SAMHD1 Attenuates Acute Inflammation by Maintaining Mitochondrial Function in Macrophages via Interaction with VDAC1.

Abstract

Over-activation of Toll-like receptor 4 (TLR4) is the key mechanism in Gram-negative bacterial infection-induced sepsis. SAM and HD domain-containing deoxynucleoside triphosphate triphosphohydrolase 1 (SAMHD1) inhibits multiple viruses, but whether it plays a role during bacterial invasion remains unelucidated.
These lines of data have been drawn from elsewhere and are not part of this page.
Lemma encode_pieces a : encodeCscaAnchorState a = joined cBar (reportPieces a).
Proof.
  unfold encodeCscaAnchorState, reportPieces. cbn [app]. do 2 (rewrite joined_cons by done). do 2 f_equal. f_equal.
  destruct (bool_decide (signer a = [])); cbn [app]; destruct (acceptedAt a), (signedAt a); cbn [joined app]; by rewrite ?app_nil_r, <- ?app_assoc.
Qed.

(** A text of digits and signs. *)
Lemma toString_trimmed n : trim (toString n) = toString n ∧ toString n ≠ [].
Proof.
  assert (∀ t, Forall (λ c, c = cMinus ∨ 48 ≤ c ≤ 57) t → trimRight t = t) as Hr.
  { induction 1 as [|c t Hc Ht IH]; [done|]. cbn. rewrite IH. destruct t; [|done].
    replace (isBlank c) with false; [done|]. unfold isBlank, cMinus in *. lia. }
  pose proof (toString_chars n) as Hc. pose proof (Hr _ Hc) as Ht. destruct (toString n) as [|c t] eqn:E.
  { rewrite toString_form in E. apply app_eq_nil in E as [_ E]. by apply decimalDigits_ne in E. }
  split; [|done]. unfold trim. rewrite skipBlank_head; [done|]. apply Forall_cons in Hc as [Hc _]. unfold isBlank, cMinus in *. lia.
Qed.

Lemma parseU32_toString n : uint32 n → parseU32 (toString n) = Some n.
Proof.
  intros [? ?]. unfold parseU32. rewrite toString_form, (proj2 (Z.ltb_ge n 0)) by lia. cbn [app].
  rewrite bool_decide_eq_false_2 by apply decimalDigits_ne. rewrite digits_forallb by apply magnitude_digits. cbn [orb negb].
  rewrite magnitude_value, Z.abs_eq by lia. by rewrite (proj2 (Z.ltb_lt _ _)) by lia.
Qed.

Lemma keyAndValue_subfield (name : string) raw : forallb (λ c, negb (c =? cEquals)) (token name) = true → trim (token name) = token name →
  trim raw = raw → keyAndValue (subfield name raw) = Some (token name, raw).
Proof.
  intros Hn Ht Hr. unfold keyAndValue, subfield. assert (Forall (λ c, c ≠ cEquals) (token name)) as He.
  { apply List.Forall_forall. intros c Hc. rewrite forallb_forall in Hn. specialize (Hn c Hc). apply negb_true_iff in Hn. lia. }
  destruct (find_equals (token name) raw He) as (->&->&->). by rewrite Ht, Hr.
Qed.

Ltac at_name := unfold parseSubfield; rewrite keyAndValue_subfield by done; cbv zeta;
  repeat rewrite bool_decide_eq_false_2 by (vm_compute; discriminate); rewrite bool_decide_eq_true_2 by done.

Lemma parse_pieces a : reportOk a → trim (signer a) = signer a →
  foldl parseSubfield (mkAnchors 0 0 false [] false None None, false) (reportPieces a) = (a, true).
Proof.
  intros (H1&H2&H3&H4) Hs. unfold reportPieces. cbn [foldl app].
  destruct (toString_trimmed (anchors a)) as [Ta _]. destruct (toString_trimmed (issuers a)) as [Ti _].
  assert (∀ b, trim (boolText b) = boolText b ∧ bool_decide (boolText b = token "true") = b) as Hb by by intros [].
  assert (∀ s saw, parseSubfield (s, saw) (subfield "anchors" (toString (anchors a))) =
    (mkAnchors (anchors a) (issuers s) (replayRefusalActive s) (signer s) (signerPinned s) (acceptedAt s) (signedAt s), true)) as ->.
  { intros s saw. at_name. by rewrite parseU32_toString. }
  assert (∀ s saw, parseSubfield (s, saw) (subfield "issuers" (toString (issuers a))) =
    (mkAnchors (anchors s) (issuers a) (replayRefusalActive s) (signer s) (signerPinned s) (acceptedAt s) (signedAt s), true)) as ->.
  { intros s saw. at_name. by rewrite parseU32_toString. }
  assert (∀ s saw, parseSubfield (s, saw) (subfield "replayRefusalActive" (boolText (replayRefusalActive a))) =
    (mkAnchors (anchors s) (issuers s) (replayRefusalActive a) (signer s) (signerPinned s) (acceptedAt s) (signedAt s), true)) as ->.
  { intros s saw. destruct (Hb (replayRefusalActive a)) as [? Eb]. at_name. by rewrite Eb. }
  cbn [anchors issuers replayRefusalActive signer signerPinned acceptedAt signedAt]. rewrite !foldl_app.
  assert (foldl parseSubfield (mkAnchors (anchors a) (issuers a) (replayRefusalActive a) [] false None None, true)
    (if bool_decide (signer a = []) then [] else [subfield "signer" (signer a)]) =
    (mkAnchors (anchors a) (issuers a) (replayRefusalActive a) (signer a) false None None, true)) as ->.
  { case_bool_decide as E; [by rewrite E|]. cbn [foldl]. by at_name. }
  cbn [foldl].
  assert (parseSubfield (mkAnchors (anchors a) (issuers a) (replayRefusalActive a) (signer a) false None None, true) (subfield "signerPinned" (boolText (signerPinned a))) =
    (mkAnchors (anchors a) (issuers a) (replayRefusalActive a) (signer a) (signerPinned a) None None, true)) as ->.
  { destruct (Hb (signerPinned a)) as [? Eb]. at_name. by rewrite Eb. }
  assert (∀ t s saw, int64 t → parseSubfield (s, saw) (subfield "acceptedAt" (toString t)) =
    (mkAnchors (anchors s) (issuers s) (replayRefusalActive s) (signer s) (signerPinned s) (Some t) (signedAt s), true)) as Hacc.
  { intros t s saw Ht. destruct (toString_trimmed t) as [? _]. at_name. unfold parseI64. by rewrite wholeInteger_toString. }
  assert (∀ t s saw, int64 t → parseSubfield (s, saw) (subfield "signedAt" (toString t)) =
    (mkAnchors (anchors s) (issuers s) (replayRefusalActive s) (signer s) (signerPinned s) (acceptedAt s) (Some t), true)) as Hsig.
  { intros t s saw Ht. destruct (toString_trimmed t) as [? _]. at_name. unfold parseI64. by rewrite wholeInteger_toString. }
  destruct a as [an is_ rr sg sp [ta|] [ts|]]; cbn [acceptedAt signedAt anchors issuers replayRefusalActive signer signerPinned foldl app] in *;
    rewrite ?Hacc, ?Hsig by auto; done.
Qed.

Lemma subfield_noBar (name : string) raw : forallb (λ c, negb (c =? cBar)) (token name) = true → noBar raw → noBar (subfield name raw).
Proof.
  intros Hn Hr. unfold subfield, noBar. apply Forall_app. split; [|by constructor]. apply List.Forall_forall. intros c Hc.
  rewrite forallb_forall in Hn. specialize (Hn c Hc). apply negb_true_iff in Hn. lia.
Qed.

Lemma toString_noBar n : noBar (toString n).
Proof. eapply Forall_impl; [apply toString_chars|]. unfold cBar, cMinus. cbn. lia. Qed.

Lemma boolText_noBar b : noBar (boolText b).
Proof. unfold noBar. destruct b; vm_compute; repeat constructor; discriminate. Qed.

Lemma parse_encode a : reportOk a → trim (signer a) = signer a → noBar (signer a) → parseCscaAnchorState (encodeCscaAnchorState a) = Some a.
Proof.
  intros Ha Hs Hb. unfold parseCscaAnchorState. rewrite encode_pieces, getLines_joined.
  - by rewrite parse_pieces.
  - done.
  - unfold reportPieces. pose proof toString_noBar. pose proof boolText_noBar.
    apply Forall_app. split; [do 3 (constructor; [by apply subfield_noBar|]); constructor|].
    apply Forall_app. split; [destruct (bool_decide _); [constructor|constructor; [by apply subfield_noBar|constructor]]|].
    apply Forall_app. split; [constructor; [by apply subfield_noBar|constructor]|].
    apply Forall_app. split; [destruct (acceptedAt a)|destruct (signedAt a)]; try (apply Forall_singleton; by apply subfield_noBar); constructor.
  - unfold reportPieces. destruct (signedAt a) as [t|]; [by rewrite !app_assoc, last_snoc|]. rewrite app_nil_r.
    destruct (acceptedAt a) as [t|]; [by rewrite !app_assoc, last_snoc|]. rewrite app_nil_r. by rewrite !app_assoc, last_snoc.
Qed.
Monocyte-macrophage specific Samhd1 knockout (Samhd1-/-) mice and Samhd1-/- macrophage cell line RAW264.7 were constructed and used as research models to evaluate the role of SAMHD1 in TLR4-activated inflammation. In vivo, LPS-challenged Samhd1-/- mice showed higher serum inflammatory factors, accompanied with more severe inflammation infiltration and lower survival rate. In vitro, Samhd1-/- peritoneal macrophages had more activated TLR4 pathway upon LPS-stimulation, accompanied with mitochondrial depolarization and dysfunction and a higher tendency to be M1-polarized. These results could be rescued by overexpressing full-length wild-type SAMHD1 or its phospho-mimetic T634D mutant into Samhd1-/- RAW264.7 cells, whereas the mutants, dNTP hydrolase-function-deprived H238A and phospho-ablative T634A, did not exert the same effect. Lastly, co-IP and immunofluorescence assays confirmed that SAMHD1 interacted with an outer mitochondrial membrane-localized protein, voltage-dependent anion channel-1 (VDAC1). SAMHD1 inhibits TLR4-induced acute inflammation and M1 polarization of macrophages by interacting with VDAC1 and maintaining mitochondria function, which outlines a novel regulatory mechanism of TLR signaling upon LPS stimulation.